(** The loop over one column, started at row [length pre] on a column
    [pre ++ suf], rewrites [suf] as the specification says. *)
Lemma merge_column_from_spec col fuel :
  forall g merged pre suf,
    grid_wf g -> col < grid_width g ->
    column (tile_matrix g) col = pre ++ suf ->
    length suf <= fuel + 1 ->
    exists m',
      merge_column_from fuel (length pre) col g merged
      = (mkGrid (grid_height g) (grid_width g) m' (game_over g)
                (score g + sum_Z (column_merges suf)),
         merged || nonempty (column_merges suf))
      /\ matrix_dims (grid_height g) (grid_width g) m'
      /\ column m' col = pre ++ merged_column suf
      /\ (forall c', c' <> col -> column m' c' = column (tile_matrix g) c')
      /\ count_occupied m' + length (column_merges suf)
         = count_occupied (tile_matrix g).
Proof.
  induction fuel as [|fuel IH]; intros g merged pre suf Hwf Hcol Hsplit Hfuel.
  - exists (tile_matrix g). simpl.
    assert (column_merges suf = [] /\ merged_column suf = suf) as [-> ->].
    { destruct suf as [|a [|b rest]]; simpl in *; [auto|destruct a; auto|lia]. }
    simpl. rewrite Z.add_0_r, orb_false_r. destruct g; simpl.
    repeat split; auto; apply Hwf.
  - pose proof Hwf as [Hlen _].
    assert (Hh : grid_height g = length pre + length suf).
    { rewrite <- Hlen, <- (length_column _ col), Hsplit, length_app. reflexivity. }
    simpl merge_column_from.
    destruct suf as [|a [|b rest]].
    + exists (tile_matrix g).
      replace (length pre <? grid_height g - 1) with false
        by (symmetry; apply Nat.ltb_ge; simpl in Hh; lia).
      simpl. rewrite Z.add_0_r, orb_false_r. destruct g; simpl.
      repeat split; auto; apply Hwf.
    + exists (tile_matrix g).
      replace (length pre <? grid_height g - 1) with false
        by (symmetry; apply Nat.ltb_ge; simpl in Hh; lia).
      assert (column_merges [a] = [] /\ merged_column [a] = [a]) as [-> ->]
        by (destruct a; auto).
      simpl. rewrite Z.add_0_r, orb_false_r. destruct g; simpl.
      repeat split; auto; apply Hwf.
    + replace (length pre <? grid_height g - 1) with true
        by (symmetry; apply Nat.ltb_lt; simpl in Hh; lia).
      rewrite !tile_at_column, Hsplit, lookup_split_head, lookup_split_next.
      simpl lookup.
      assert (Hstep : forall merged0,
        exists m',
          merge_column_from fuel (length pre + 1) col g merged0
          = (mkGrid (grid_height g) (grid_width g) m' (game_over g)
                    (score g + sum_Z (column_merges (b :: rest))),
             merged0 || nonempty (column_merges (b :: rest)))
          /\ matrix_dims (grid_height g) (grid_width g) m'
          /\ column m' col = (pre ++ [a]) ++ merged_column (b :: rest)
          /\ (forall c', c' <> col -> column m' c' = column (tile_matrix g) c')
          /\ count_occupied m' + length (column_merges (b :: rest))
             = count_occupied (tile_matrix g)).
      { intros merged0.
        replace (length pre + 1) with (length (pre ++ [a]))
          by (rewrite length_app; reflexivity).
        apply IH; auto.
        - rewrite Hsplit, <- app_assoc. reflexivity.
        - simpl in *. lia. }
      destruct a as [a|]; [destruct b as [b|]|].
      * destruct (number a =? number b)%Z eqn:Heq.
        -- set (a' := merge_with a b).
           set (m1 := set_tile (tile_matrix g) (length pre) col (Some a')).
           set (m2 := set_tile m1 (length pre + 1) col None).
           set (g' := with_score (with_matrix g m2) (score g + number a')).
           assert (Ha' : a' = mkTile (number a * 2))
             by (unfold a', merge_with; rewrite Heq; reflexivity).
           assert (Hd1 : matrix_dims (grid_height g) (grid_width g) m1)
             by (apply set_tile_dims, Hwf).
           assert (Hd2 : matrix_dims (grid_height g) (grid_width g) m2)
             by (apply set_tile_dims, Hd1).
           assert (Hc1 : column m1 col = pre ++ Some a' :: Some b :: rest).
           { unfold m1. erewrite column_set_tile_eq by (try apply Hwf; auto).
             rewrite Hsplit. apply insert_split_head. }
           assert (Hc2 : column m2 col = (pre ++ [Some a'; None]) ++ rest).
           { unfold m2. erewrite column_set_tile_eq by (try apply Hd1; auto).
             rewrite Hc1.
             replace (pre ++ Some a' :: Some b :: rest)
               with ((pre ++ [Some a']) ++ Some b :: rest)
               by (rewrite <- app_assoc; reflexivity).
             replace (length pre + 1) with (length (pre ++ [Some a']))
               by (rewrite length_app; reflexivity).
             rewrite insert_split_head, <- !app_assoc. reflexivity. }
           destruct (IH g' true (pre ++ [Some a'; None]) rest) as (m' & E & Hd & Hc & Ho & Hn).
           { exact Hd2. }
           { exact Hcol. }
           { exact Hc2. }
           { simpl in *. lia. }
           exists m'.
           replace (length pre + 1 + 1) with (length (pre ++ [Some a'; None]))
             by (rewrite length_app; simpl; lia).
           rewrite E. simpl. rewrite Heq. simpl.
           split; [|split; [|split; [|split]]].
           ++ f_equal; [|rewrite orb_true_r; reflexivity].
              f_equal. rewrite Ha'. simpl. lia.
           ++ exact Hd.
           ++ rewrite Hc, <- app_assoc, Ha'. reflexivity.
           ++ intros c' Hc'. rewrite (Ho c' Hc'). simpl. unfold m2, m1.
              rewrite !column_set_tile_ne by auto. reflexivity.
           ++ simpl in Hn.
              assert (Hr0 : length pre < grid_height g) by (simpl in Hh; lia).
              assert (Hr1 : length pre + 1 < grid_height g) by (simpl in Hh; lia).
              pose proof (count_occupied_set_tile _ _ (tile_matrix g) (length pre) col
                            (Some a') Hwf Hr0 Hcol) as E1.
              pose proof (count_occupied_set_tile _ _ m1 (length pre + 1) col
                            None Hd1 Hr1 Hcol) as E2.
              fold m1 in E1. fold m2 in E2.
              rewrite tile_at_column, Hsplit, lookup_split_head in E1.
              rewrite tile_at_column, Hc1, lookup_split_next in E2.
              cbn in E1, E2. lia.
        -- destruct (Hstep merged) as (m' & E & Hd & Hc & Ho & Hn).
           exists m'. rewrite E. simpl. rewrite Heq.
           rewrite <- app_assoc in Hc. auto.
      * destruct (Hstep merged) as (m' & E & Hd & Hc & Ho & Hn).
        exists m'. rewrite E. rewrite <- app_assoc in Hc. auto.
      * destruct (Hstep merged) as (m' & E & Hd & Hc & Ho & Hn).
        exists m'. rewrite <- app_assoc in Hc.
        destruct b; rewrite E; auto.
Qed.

☆ ☆ ☆ ☆ ☆ ☆ ☆

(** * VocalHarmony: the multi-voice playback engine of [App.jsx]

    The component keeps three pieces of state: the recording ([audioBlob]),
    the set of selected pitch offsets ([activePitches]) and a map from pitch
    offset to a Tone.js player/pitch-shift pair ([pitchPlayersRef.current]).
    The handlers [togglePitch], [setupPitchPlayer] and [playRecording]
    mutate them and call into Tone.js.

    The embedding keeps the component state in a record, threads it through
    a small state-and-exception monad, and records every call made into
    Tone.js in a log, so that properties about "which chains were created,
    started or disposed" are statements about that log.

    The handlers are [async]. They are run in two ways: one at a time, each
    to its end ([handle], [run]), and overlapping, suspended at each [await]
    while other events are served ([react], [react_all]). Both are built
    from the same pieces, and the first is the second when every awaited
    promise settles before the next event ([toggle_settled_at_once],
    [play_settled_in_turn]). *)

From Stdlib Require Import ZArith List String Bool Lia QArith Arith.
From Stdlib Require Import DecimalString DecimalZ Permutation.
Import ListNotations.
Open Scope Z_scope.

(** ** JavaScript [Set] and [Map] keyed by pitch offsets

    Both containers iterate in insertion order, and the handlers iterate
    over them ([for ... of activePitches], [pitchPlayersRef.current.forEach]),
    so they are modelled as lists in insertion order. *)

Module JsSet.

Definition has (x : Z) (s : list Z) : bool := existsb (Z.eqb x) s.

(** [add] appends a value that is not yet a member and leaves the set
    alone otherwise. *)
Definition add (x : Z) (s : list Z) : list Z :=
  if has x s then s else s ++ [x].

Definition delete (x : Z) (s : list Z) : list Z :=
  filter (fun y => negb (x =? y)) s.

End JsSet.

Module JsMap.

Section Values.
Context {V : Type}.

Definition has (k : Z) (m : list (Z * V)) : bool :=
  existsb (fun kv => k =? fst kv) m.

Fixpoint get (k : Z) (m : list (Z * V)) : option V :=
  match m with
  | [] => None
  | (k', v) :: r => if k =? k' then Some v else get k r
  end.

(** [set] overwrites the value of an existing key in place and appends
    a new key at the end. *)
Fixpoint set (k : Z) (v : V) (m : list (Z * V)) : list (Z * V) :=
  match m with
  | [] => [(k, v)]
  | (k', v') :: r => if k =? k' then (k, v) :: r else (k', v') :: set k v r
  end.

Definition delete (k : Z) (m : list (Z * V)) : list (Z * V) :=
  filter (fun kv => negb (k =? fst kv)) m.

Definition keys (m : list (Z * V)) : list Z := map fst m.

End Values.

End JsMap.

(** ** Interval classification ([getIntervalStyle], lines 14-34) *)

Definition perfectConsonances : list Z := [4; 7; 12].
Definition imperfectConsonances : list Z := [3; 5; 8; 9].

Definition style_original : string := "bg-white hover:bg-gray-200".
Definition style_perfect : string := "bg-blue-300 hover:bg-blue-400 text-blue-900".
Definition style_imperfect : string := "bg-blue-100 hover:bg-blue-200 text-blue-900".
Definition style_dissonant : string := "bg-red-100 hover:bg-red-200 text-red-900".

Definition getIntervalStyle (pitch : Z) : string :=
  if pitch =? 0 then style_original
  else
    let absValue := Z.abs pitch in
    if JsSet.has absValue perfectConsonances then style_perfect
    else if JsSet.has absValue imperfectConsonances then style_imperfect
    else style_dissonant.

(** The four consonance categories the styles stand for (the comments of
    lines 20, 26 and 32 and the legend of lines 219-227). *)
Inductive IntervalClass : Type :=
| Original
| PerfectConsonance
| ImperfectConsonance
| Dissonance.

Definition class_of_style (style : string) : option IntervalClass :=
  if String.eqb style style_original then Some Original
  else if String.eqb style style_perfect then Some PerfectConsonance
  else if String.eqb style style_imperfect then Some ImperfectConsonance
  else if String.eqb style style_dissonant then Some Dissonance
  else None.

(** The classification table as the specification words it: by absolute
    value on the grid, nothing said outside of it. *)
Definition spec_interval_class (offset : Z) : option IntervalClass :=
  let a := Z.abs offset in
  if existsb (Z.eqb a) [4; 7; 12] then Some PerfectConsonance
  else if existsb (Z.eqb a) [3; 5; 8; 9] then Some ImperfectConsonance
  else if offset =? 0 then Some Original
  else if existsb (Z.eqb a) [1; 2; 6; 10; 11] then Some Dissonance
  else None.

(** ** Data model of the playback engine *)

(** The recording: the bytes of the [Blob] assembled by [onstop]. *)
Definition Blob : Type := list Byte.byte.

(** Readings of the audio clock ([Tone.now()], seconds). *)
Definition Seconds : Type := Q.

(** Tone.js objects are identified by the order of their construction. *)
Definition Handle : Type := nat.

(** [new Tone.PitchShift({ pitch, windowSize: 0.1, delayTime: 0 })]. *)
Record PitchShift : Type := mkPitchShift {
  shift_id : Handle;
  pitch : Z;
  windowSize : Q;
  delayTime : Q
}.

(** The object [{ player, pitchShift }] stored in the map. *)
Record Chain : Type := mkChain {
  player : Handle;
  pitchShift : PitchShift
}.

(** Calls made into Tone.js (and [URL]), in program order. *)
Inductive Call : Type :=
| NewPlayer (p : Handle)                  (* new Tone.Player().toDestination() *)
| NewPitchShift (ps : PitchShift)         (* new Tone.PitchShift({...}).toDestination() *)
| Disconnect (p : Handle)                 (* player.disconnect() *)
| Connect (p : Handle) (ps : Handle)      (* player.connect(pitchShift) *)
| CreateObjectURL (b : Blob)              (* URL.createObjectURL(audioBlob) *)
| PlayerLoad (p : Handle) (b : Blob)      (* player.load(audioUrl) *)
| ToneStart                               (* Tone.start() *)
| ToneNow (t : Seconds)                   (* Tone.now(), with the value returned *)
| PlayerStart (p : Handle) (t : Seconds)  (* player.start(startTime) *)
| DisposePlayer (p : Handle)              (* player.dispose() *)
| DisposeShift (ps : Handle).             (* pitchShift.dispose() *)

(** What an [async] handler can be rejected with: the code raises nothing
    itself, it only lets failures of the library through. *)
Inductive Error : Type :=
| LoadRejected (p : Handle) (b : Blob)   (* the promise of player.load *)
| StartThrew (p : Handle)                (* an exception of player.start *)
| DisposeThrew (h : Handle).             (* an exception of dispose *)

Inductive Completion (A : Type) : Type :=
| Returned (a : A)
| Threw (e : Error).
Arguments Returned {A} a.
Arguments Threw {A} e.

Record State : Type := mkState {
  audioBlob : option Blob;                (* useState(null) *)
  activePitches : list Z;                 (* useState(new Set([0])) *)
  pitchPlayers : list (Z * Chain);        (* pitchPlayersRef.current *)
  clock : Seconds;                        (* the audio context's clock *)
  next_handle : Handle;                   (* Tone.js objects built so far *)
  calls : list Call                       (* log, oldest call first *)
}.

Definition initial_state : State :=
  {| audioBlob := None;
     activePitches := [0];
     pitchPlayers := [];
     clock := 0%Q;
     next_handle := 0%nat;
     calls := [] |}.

☆ ☆ ☆ ☆ ☆ ☆ ☆

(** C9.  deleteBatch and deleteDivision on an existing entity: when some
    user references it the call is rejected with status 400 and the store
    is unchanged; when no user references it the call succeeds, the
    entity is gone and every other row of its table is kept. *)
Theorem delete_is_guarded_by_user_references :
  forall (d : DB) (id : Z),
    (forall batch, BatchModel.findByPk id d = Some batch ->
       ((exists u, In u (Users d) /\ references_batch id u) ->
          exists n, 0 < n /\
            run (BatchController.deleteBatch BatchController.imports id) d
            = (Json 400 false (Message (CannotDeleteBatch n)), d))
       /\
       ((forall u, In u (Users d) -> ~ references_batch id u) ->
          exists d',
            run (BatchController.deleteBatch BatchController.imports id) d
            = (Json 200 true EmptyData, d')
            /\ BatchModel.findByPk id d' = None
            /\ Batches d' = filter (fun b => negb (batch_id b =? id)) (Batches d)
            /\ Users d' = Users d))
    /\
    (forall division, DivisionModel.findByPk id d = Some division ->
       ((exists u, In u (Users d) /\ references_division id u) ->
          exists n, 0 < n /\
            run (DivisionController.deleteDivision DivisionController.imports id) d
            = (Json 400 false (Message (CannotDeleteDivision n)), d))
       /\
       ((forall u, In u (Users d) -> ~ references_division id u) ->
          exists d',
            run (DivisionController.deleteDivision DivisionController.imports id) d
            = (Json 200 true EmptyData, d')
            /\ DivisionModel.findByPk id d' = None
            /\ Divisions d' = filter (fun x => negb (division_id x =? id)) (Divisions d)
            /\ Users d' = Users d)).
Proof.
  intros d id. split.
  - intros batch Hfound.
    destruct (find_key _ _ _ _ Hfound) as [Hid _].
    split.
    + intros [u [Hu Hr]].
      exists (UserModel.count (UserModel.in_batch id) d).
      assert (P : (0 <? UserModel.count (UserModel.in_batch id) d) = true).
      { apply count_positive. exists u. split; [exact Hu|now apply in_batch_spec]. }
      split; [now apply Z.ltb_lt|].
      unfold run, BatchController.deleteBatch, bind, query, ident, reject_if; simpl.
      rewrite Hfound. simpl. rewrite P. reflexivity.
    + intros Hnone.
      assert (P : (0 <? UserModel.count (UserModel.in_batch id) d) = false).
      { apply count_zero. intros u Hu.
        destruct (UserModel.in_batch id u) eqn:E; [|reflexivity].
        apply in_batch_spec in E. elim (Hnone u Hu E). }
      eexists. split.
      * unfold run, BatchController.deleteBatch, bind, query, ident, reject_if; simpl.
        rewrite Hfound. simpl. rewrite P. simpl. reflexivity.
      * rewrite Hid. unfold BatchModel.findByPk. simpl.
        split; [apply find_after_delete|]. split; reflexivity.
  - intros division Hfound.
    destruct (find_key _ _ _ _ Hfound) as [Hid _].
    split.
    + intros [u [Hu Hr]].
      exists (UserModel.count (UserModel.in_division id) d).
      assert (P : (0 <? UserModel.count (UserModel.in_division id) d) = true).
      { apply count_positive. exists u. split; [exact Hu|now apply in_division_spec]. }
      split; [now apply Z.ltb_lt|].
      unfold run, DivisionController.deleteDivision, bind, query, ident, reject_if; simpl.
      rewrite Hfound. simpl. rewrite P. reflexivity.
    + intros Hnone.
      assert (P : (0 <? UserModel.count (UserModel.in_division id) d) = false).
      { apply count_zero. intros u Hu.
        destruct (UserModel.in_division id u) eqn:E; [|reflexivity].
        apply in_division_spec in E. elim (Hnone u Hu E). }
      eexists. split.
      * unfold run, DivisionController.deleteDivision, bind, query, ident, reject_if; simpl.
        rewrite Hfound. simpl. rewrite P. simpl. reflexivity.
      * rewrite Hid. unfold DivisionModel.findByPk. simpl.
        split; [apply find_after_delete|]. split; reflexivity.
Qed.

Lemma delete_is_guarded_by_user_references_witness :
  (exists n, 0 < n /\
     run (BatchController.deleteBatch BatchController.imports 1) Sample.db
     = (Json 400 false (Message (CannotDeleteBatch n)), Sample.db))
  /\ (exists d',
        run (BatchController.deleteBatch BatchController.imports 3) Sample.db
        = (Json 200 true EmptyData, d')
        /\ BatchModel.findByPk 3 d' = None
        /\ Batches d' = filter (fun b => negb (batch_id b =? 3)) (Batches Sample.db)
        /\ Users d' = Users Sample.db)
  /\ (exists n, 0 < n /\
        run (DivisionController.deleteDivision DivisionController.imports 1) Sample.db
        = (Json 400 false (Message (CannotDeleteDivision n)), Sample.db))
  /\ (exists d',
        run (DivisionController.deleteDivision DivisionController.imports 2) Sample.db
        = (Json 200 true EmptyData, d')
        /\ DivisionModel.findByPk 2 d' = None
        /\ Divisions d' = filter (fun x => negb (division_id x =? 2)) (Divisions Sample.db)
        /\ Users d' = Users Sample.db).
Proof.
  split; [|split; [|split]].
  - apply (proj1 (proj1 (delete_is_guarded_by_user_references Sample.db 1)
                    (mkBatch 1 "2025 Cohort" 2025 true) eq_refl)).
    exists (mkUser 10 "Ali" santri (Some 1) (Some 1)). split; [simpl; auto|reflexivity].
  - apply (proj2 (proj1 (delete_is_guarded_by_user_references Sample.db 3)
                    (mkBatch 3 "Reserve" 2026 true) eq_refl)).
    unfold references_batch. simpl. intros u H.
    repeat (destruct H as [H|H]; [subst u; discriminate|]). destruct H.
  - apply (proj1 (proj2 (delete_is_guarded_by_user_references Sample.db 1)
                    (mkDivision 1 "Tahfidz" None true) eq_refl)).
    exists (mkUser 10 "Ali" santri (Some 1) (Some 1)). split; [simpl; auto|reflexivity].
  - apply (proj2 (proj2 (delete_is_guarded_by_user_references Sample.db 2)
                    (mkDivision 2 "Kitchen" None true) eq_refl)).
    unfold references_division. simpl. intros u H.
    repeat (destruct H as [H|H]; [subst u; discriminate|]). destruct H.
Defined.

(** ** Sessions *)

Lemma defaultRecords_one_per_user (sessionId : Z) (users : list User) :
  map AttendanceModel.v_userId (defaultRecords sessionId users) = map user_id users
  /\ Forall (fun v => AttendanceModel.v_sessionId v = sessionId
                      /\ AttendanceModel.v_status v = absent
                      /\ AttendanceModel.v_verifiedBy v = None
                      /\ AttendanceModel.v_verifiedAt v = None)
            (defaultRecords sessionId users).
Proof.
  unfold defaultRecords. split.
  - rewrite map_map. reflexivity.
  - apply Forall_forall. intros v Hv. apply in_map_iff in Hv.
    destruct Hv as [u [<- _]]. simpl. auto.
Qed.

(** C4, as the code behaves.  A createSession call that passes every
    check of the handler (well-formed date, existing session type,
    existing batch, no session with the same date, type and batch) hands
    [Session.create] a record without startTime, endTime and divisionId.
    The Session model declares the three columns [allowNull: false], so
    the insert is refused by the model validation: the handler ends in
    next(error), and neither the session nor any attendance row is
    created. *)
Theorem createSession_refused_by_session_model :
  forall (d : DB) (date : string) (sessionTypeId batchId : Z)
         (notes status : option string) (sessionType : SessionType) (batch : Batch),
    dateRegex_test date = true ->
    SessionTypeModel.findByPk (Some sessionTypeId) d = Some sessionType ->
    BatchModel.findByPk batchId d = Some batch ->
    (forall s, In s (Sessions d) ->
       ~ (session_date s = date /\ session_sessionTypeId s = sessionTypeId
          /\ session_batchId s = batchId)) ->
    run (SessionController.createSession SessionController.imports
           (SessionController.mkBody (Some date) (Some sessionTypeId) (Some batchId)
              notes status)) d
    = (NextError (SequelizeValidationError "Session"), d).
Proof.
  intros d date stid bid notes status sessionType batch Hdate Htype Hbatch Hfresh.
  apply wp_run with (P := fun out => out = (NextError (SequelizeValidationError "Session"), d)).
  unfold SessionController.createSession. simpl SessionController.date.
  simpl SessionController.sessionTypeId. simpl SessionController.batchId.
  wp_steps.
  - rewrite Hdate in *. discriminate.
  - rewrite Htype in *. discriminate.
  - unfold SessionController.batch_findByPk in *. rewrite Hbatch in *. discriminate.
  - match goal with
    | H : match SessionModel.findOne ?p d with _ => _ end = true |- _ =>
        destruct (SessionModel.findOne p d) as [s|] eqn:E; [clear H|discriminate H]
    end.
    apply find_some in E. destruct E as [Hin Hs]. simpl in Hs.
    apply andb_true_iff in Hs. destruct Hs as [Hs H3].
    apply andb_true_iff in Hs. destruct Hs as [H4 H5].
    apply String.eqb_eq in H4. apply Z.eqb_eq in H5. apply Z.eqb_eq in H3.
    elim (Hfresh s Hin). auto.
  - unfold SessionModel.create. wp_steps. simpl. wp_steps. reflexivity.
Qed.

☆ ☆ ☆ ☆ ☆ ☆ ☆

» Task to carry out
Copy out whichever lines of the listing contain the word "mkDivision".

» Answer to the exercise
                    (mkDivision 1 "Tahfidz" None true) eq_refl)).
                    (mkDivision 2 "Kitchen" None true) eq_refl)).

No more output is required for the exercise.